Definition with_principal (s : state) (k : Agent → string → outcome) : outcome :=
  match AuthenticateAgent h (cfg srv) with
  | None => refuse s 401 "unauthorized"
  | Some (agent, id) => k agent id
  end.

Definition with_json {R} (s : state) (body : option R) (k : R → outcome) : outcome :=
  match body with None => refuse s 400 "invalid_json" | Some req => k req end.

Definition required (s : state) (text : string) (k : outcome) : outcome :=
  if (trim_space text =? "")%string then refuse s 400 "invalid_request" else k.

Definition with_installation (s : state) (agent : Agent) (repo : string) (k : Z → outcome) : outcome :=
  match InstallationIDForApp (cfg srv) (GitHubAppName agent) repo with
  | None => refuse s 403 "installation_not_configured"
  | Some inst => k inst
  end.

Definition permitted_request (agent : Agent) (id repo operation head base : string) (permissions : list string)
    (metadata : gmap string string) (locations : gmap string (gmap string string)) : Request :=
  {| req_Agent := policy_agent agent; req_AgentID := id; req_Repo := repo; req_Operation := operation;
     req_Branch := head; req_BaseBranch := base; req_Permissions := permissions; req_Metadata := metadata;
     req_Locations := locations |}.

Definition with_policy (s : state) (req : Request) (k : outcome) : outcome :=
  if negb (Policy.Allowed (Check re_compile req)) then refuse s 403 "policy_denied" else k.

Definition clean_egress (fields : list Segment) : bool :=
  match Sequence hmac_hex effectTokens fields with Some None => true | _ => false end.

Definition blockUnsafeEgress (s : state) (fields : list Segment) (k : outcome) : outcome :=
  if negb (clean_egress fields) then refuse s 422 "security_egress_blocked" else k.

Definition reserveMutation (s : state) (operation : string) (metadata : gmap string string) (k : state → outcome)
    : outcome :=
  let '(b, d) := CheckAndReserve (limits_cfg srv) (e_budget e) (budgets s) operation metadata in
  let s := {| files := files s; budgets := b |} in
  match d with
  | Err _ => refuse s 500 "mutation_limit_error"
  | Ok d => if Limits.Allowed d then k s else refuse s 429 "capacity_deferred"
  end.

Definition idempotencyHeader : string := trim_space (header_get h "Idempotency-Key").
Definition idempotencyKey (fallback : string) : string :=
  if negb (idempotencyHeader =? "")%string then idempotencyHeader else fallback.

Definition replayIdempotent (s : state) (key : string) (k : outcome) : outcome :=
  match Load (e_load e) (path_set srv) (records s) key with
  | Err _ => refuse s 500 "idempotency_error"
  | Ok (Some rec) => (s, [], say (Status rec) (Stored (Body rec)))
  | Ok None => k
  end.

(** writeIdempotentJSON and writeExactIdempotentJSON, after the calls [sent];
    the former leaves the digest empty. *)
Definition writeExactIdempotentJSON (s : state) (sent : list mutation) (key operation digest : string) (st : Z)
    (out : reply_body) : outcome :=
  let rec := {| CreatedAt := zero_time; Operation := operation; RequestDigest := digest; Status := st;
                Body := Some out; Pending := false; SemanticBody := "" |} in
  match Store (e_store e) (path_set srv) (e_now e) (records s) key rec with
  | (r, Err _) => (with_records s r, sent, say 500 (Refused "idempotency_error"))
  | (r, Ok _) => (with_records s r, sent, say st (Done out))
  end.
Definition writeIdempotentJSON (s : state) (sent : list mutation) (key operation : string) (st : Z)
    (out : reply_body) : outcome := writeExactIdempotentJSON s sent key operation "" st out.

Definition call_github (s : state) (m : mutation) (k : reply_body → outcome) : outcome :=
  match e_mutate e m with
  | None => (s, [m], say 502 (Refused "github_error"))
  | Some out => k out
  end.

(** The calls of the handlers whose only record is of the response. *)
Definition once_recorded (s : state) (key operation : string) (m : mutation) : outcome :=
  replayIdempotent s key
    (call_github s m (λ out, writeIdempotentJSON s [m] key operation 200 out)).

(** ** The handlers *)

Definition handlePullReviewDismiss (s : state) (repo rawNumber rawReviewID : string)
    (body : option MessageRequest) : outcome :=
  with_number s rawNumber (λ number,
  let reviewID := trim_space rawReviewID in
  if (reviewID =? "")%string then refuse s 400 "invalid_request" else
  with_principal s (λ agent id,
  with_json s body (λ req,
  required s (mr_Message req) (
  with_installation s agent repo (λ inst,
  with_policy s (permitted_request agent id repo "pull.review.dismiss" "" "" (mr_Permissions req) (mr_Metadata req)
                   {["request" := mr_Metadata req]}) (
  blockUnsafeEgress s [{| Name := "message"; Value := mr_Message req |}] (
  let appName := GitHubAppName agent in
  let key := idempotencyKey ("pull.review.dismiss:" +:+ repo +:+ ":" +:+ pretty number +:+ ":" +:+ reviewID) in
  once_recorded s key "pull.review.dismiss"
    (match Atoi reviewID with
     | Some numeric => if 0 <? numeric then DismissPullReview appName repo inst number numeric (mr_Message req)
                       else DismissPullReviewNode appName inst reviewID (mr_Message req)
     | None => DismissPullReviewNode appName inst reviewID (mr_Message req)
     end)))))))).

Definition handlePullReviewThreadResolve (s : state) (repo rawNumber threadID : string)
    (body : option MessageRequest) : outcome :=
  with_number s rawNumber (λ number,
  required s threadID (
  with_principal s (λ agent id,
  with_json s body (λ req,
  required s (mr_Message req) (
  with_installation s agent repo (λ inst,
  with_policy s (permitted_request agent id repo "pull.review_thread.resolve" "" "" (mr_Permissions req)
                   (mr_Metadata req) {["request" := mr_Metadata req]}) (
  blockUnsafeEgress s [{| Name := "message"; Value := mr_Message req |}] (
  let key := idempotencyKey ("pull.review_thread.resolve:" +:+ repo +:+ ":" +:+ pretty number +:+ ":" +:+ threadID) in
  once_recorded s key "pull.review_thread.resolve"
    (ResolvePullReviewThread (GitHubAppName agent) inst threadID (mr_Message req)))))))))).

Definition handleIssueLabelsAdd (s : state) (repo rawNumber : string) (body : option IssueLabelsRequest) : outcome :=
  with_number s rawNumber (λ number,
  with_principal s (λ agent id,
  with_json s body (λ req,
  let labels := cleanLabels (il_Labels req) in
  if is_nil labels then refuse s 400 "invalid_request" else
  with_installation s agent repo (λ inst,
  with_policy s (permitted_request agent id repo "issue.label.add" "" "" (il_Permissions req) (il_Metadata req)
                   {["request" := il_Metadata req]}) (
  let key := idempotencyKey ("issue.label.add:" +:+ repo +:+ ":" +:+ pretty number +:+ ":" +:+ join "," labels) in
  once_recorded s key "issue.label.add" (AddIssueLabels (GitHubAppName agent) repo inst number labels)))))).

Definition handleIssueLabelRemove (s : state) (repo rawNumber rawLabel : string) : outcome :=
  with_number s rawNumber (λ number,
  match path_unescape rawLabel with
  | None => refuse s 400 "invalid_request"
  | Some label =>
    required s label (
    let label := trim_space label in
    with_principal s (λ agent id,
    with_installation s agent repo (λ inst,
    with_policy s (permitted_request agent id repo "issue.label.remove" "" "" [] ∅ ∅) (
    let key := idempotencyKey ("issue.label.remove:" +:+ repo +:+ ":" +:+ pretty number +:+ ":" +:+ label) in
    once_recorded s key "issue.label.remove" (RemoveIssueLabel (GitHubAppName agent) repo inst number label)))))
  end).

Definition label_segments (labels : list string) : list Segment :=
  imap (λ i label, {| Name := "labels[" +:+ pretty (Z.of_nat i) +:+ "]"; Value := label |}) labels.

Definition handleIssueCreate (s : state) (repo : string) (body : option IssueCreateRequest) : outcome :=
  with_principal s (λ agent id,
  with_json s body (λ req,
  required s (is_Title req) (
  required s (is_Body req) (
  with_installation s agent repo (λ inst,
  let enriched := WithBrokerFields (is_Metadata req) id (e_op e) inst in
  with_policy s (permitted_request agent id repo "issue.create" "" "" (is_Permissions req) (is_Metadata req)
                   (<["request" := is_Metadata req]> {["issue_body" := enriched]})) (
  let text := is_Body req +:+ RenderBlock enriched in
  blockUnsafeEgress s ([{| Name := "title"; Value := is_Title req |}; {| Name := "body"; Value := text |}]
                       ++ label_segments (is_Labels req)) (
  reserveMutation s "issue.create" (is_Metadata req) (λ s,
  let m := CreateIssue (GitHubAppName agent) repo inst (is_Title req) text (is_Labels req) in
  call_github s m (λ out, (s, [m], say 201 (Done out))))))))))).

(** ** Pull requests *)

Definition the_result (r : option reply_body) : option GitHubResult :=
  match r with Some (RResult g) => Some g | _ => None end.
::::
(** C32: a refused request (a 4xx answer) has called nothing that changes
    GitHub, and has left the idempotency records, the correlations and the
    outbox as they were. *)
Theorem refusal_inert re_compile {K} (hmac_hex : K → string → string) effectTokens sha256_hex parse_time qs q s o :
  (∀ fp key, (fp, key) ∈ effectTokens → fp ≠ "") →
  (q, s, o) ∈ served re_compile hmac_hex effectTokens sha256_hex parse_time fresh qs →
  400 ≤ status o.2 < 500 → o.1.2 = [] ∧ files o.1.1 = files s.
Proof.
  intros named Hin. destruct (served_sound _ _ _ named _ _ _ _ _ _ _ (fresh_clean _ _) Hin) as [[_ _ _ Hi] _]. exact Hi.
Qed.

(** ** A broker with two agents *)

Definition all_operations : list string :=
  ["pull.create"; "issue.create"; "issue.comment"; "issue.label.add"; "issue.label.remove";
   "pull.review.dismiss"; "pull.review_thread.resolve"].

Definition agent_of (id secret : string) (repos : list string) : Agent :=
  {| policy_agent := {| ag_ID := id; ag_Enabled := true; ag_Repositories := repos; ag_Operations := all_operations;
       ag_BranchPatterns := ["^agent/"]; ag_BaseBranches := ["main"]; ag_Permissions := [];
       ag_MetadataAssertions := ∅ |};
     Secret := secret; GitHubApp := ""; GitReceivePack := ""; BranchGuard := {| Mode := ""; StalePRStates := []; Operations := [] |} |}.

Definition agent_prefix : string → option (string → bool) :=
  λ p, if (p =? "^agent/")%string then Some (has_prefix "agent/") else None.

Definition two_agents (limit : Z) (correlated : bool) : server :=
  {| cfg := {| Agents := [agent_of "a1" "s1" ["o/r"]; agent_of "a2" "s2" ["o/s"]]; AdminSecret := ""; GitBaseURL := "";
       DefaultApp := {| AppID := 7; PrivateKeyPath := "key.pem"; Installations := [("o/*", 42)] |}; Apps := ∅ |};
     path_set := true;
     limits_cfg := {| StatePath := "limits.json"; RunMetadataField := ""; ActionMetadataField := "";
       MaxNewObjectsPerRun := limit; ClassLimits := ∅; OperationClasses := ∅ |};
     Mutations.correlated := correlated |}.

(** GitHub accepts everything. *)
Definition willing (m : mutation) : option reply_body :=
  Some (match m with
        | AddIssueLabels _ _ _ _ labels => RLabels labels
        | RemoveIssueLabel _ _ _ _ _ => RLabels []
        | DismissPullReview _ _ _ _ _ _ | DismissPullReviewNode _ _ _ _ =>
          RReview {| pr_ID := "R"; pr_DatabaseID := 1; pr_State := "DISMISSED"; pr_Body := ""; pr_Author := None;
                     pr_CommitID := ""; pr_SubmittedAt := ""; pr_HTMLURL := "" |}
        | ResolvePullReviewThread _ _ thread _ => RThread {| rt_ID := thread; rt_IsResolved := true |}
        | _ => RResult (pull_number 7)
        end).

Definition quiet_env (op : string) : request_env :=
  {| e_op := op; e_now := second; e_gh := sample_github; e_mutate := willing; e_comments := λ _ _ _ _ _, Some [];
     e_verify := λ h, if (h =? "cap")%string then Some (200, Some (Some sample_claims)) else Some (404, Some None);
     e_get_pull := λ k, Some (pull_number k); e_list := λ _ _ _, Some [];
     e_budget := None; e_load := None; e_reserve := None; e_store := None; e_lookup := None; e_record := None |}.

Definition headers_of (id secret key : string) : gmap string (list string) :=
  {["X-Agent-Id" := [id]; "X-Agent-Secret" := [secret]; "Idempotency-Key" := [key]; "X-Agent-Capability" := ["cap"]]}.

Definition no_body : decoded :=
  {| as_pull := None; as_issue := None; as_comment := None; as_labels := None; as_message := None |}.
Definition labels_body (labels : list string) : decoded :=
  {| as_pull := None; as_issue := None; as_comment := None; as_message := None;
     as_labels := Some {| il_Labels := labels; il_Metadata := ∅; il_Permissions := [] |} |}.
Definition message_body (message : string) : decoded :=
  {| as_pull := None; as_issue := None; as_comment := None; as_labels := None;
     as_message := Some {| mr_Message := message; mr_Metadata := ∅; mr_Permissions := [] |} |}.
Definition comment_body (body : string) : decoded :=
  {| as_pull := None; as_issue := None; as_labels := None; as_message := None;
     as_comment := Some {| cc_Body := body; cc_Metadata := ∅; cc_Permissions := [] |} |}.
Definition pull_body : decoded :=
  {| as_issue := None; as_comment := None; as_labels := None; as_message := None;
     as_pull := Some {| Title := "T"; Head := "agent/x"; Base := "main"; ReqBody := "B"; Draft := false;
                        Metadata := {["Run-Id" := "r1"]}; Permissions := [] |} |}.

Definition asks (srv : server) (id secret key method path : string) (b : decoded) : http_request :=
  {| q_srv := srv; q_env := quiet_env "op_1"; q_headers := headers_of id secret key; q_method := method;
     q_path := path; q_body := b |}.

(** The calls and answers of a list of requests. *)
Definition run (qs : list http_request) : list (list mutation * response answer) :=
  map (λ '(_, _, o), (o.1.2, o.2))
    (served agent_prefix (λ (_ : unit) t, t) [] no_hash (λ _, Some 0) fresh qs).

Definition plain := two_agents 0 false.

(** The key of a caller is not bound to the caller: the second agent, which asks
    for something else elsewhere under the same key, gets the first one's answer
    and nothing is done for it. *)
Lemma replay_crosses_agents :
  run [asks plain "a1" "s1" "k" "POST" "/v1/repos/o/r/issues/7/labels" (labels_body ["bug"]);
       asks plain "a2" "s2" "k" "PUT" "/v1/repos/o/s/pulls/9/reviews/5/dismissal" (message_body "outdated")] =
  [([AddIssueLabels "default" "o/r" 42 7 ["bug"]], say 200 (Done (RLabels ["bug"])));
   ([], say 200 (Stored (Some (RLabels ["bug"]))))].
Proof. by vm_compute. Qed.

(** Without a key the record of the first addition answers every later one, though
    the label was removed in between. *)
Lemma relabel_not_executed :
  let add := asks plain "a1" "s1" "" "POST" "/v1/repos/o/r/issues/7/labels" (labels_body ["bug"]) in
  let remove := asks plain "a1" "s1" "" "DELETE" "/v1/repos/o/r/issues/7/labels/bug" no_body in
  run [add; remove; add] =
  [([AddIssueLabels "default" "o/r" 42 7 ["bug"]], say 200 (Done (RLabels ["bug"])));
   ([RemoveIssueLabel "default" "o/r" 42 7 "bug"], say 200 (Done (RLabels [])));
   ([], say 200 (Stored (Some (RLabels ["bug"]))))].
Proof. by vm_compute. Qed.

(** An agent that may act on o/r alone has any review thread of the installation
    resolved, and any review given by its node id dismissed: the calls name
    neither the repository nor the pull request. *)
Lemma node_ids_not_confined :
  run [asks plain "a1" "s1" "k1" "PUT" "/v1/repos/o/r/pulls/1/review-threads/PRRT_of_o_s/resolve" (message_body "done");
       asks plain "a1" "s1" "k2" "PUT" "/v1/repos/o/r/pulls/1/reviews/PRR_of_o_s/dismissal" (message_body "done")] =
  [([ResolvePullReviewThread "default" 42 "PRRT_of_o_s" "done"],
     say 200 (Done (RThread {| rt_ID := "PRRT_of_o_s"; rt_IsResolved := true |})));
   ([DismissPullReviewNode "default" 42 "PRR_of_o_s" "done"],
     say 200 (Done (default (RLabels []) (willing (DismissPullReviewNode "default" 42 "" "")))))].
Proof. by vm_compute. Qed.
::::
(EXERCISE BRIEF):
Among the entries above, locate the lines containing "Definition with_principal (s" and "match Sequence hmac_hex", and transcribe exactly those two lines and all lines between.

(EXERCISE RESULT):
Definition with_principal (s : state) (k : Agent → string → outcome) : outcome :=
  match AuthenticateAgent h (cfg srv) with
  | None => refuse s 401 "unauthorized"
  | Some (agent, id) => k agent id
  end.

Definition with_json {R} (s : state) (body : option R) (k : R → outcome) : outcome :=
  match body with None => refuse s 400 "invalid_json" | Some req => k req end.

Definition required (s : state) (text : string) (k : outcome) : outcome :=
  if (trim_space text =? "")%string then refuse s 400 "invalid_request" else k.

Definition with_installation (s : state) (agent : Agent) (repo : string) (k : Z → outcome) : outcome :=
  match InstallationIDForApp (cfg srv) (GitHubAppName agent) repo with
  | None => refuse s 403 "installation_not_configured"
  | Some inst => k inst
  end.

Definition permitted_request (agent : Agent) (id repo operation head base : string) (permissions : list string)
    (metadata : gmap string string) (locations : gmap string (gmap string string)) : Request :=
  {| req_Agent := policy_agent agent; req_AgentID := id; req_Repo := repo; req_Operation := operation;
     req_Branch := head; req_BaseBranch := base; req_Permissions := permissions; req_Metadata := metadata;
     req_Locations := locations |}.

Definition with_policy (s : state) (req : Request) (k : outcome) : outcome :=
  if negb (Policy.Allowed (Check re_compile req)) then refuse s 403 "policy_denied" else k.

Definition clean_egress (fields : list Segment) : bool :=
  match Sequence hmac_hex effectTokens fields with Some None => true | _ => false end.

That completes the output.